* **YOUR INSTRUCTIONS**
Among the records below, find the line that has "split; [|split; [done|split; [done|]]]."; from there, give the lines again exactly, and stop after the line that has "ids ← client_ids".

* **SOURCE DATA**
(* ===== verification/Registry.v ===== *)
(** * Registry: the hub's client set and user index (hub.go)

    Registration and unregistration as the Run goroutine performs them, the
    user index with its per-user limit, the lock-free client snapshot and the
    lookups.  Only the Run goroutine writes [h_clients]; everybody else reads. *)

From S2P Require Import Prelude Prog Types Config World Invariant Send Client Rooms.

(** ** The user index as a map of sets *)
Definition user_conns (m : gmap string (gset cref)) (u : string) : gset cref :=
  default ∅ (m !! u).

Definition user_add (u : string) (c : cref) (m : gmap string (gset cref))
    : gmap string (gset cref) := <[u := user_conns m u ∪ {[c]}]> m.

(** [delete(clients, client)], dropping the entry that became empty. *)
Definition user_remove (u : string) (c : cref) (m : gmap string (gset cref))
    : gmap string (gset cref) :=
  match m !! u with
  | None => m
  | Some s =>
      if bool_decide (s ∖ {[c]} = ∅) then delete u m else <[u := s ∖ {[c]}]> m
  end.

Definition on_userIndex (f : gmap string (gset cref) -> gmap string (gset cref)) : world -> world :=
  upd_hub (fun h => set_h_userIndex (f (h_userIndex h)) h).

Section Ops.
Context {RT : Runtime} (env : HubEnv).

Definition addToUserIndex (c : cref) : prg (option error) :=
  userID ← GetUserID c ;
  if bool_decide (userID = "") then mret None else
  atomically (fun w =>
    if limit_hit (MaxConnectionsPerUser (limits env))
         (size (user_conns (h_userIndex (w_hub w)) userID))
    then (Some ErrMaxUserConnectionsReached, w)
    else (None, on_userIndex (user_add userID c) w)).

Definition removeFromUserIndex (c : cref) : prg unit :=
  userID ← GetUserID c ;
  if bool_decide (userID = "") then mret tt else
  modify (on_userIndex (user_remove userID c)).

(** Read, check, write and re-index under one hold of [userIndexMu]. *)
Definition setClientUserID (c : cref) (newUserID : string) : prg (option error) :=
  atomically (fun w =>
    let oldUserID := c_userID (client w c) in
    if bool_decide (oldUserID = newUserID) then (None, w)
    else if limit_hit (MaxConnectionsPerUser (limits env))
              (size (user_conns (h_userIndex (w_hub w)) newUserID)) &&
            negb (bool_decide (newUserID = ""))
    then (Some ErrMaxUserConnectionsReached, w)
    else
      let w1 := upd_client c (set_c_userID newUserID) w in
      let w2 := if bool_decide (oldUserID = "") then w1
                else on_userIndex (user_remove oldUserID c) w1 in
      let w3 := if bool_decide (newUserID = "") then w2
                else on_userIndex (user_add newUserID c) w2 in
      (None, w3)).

* * *

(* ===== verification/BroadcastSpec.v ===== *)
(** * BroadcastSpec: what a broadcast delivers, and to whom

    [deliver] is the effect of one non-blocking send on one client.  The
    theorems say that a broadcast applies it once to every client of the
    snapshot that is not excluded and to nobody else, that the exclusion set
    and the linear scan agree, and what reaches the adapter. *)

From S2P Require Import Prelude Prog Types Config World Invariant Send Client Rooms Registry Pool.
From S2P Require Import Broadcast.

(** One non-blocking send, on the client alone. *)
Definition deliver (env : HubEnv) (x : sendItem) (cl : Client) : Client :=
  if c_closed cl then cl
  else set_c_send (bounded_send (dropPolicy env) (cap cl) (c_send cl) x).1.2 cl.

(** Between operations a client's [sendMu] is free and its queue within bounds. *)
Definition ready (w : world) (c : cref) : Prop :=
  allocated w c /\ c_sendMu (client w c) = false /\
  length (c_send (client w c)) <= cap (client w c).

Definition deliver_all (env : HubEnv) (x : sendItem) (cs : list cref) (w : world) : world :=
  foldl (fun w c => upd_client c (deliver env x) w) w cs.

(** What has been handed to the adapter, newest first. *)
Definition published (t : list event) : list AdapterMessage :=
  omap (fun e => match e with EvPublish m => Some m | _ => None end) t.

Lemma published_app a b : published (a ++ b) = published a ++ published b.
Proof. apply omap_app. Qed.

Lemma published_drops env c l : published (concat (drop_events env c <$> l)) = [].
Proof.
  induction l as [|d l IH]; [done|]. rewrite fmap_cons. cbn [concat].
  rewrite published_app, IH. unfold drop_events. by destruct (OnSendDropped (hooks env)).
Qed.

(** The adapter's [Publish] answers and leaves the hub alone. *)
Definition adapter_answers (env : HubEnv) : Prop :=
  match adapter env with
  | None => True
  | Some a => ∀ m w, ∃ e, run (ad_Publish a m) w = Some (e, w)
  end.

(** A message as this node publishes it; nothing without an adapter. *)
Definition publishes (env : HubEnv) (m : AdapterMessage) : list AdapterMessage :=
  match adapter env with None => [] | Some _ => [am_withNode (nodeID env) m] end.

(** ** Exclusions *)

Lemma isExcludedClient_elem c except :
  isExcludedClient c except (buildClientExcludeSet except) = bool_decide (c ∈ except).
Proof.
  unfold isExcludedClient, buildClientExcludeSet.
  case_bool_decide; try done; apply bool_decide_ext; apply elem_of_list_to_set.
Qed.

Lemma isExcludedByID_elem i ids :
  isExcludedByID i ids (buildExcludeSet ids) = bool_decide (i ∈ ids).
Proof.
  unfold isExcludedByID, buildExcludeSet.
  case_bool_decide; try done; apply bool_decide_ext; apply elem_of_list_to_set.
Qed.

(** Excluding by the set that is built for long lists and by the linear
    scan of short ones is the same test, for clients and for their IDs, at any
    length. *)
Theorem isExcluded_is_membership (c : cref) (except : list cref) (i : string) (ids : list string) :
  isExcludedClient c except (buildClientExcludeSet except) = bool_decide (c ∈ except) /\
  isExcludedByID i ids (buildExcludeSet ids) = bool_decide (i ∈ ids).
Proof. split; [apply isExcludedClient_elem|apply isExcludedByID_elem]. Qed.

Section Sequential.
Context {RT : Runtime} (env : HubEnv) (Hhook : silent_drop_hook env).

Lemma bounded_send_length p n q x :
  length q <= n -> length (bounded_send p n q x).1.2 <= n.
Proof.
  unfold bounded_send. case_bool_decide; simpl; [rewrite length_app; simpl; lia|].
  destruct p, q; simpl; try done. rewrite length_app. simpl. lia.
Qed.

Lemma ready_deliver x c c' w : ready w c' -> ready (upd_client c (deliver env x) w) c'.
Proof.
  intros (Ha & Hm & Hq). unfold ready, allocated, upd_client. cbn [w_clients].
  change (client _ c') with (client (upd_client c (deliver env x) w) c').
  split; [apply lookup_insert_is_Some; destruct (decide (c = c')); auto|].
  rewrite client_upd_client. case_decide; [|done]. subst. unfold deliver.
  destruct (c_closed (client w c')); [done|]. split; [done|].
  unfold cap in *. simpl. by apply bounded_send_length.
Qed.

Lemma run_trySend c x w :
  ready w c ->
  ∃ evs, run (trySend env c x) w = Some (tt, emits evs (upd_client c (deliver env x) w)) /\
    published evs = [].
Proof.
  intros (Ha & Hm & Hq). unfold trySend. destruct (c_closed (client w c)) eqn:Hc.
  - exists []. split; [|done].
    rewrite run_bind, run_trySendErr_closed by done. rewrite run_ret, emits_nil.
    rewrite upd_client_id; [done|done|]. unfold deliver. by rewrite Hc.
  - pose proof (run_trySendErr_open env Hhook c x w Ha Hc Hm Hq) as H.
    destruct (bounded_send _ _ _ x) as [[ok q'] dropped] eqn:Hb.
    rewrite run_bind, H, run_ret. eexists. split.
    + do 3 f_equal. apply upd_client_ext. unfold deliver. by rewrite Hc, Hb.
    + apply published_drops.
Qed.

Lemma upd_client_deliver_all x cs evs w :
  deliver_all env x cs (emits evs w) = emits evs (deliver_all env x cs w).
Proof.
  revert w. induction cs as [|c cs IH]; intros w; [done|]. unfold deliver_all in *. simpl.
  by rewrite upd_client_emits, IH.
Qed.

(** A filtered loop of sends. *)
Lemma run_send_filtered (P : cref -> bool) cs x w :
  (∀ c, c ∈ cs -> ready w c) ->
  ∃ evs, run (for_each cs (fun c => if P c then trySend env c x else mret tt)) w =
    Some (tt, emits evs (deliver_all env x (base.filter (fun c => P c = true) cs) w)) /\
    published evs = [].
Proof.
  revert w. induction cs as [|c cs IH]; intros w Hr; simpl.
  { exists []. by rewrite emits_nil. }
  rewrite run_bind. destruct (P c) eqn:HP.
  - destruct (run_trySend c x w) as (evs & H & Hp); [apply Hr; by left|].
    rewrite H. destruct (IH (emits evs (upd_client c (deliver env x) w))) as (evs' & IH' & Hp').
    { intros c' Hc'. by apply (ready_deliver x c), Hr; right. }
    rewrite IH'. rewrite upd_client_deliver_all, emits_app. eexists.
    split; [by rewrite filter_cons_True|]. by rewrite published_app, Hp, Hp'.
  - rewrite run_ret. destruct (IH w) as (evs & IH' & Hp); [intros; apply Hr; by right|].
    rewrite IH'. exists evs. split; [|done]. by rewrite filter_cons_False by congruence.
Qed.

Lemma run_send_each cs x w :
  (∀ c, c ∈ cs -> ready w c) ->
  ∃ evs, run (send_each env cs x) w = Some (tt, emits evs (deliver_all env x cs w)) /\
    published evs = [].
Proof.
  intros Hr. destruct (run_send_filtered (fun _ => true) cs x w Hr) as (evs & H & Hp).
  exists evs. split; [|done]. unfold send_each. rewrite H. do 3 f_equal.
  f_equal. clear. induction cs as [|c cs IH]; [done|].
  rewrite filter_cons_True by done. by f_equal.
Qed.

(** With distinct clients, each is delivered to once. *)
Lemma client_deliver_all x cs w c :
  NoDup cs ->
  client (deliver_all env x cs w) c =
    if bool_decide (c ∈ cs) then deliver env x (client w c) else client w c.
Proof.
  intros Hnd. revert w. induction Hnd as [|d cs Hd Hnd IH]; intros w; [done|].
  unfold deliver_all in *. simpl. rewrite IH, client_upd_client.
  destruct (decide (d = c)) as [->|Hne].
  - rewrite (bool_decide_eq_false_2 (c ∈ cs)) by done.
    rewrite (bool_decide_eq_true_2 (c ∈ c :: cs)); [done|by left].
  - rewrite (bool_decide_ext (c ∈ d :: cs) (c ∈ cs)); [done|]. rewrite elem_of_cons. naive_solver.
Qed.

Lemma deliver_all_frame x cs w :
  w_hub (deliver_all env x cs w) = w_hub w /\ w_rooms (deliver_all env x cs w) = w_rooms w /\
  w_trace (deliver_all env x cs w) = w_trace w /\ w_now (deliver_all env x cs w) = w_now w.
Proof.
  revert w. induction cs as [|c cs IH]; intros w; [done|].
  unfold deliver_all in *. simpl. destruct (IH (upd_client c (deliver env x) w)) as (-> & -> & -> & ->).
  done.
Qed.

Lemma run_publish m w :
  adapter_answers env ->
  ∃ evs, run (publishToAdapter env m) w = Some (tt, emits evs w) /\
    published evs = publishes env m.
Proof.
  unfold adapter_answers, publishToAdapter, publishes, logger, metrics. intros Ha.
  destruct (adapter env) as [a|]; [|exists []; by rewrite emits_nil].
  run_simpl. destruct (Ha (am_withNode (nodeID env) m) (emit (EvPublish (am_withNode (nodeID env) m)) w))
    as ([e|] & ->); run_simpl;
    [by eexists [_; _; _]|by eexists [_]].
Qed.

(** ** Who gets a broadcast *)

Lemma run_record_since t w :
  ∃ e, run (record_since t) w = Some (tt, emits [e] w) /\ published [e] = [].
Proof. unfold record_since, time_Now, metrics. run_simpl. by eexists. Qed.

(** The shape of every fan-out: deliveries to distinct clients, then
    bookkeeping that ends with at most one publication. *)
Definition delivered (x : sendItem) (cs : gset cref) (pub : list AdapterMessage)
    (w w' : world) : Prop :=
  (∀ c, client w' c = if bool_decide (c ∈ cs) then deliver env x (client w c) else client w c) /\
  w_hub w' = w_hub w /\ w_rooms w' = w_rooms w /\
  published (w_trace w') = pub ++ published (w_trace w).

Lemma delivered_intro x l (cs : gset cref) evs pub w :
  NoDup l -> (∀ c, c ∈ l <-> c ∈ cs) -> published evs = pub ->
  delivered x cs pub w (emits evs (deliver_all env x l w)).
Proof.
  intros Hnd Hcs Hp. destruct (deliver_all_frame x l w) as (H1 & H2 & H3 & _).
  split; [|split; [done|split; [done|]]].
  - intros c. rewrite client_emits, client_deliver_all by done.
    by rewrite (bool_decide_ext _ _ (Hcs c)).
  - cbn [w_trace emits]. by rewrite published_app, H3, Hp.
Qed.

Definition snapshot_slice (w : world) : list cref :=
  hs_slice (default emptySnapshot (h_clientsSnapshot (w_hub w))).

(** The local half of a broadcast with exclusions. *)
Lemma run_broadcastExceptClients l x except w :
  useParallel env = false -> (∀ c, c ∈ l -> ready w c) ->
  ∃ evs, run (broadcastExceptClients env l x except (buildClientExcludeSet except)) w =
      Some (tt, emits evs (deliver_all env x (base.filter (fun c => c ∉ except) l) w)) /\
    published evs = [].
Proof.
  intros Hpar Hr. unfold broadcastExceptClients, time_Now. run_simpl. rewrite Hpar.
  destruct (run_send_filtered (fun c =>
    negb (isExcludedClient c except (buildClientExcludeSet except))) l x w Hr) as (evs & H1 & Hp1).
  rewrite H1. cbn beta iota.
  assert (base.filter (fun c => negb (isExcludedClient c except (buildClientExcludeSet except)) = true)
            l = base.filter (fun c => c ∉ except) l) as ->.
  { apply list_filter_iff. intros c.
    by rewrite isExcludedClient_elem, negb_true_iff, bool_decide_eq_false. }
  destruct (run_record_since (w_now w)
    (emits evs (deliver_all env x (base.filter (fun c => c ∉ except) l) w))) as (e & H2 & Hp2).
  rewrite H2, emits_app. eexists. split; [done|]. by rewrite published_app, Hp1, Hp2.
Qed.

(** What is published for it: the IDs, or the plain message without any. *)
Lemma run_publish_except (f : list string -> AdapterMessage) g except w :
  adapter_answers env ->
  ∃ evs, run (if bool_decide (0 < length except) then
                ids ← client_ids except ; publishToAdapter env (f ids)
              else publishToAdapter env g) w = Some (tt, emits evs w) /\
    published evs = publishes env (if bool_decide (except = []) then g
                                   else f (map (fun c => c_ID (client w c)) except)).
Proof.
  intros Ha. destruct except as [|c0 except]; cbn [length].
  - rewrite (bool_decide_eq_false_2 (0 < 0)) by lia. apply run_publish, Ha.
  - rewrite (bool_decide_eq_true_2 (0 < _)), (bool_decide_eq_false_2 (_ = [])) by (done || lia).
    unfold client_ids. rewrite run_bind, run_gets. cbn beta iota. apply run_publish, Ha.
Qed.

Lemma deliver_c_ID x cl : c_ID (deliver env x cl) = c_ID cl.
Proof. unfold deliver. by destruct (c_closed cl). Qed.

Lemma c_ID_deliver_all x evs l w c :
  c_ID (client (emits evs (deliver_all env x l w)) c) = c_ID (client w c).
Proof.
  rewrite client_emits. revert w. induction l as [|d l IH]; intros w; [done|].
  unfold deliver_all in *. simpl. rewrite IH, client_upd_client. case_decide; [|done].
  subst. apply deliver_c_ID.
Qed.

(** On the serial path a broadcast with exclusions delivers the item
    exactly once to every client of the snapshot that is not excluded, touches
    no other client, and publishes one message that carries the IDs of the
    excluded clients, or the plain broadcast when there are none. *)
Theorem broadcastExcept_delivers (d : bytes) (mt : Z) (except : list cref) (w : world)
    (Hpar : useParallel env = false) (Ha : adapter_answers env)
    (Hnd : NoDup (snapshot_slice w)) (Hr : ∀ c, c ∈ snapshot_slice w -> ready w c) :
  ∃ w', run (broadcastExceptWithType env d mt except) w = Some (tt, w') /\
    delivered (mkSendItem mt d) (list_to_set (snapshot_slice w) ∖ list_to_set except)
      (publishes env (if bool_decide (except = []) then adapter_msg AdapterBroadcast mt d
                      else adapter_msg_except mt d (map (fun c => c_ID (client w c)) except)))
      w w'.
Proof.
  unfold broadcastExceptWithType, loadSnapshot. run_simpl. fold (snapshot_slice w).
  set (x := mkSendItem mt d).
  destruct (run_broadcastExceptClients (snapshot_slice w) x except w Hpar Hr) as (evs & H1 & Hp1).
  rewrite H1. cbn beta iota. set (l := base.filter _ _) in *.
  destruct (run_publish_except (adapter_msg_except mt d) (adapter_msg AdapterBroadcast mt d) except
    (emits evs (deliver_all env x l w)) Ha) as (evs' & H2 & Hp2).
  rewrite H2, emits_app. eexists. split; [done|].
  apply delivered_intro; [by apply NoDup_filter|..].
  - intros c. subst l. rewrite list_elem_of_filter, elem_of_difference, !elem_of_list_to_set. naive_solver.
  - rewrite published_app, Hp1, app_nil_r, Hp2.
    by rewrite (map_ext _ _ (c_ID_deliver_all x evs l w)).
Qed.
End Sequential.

* **ANSWER TO THIS EXERCISE**
  split; [|split; [done|split; [done|]]].
  - intros c. rewrite client_emits, client_deliver_all by done.
    by rewrite (bool_decide_ext _ _ (Hcs c)).
  - cbn [w_trace emits]. by rewrite published_app, H3, Hp.
Qed.

Definition snapshot_slice (w : world) : list cref :=
  hs_slice (default emptySnapshot (h_clientsSnapshot (w_hub w))).

(** The local half of a broadcast with exclusions. *)
Lemma run_broadcastExceptClients l x except w :
  useParallel env = false -> (∀ c, c ∈ l -> ready w c) ->
  ∃ evs, run (broadcastExceptClients env l x except (buildClientExcludeSet except)) w =
      Some (tt, emits evs (deliver_all env x (base.filter (fun c => c ∉ except) l) w)) /\
    published evs = [].
Proof.
  intros Hpar Hr. unfold broadcastExceptClients, time_Now. run_simpl. rewrite Hpar.
  destruct (run_send_filtered (fun c =>
    negb (isExcludedClient c except (buildClientExcludeSet except))) l x w Hr) as (evs & H1 & Hp1).
  rewrite H1. cbn beta iota.
  assert (base.filter (fun c => negb (isExcludedClient c except (buildClientExcludeSet except)) = true)
            l = base.filter (fun c => c ∉ except) l) as ->.
  { apply list_filter_iff. intros c.
    by rewrite isExcludedClient_elem, negb_true_iff, bool_decide_eq_false. }
  destruct (run_record_since (w_now w)
    (emits evs (deliver_all env x (base.filter (fun c => c ∉ except) l) w))) as (e & H2 & Hp2).
  rewrite H2, emits_app. eexists. split; [done|]. by rewrite published_app, Hp1, Hp2.
Qed.

(** What is published for it: the IDs, or the plain message without any. *)
Lemma run_publish_except (f : list string -> AdapterMessage) g except w :
  adapter_answers env ->
  ∃ evs, run (if bool_decide (0 < length except) then
                ids ← client_ids except ; publishToAdapter env (f ids)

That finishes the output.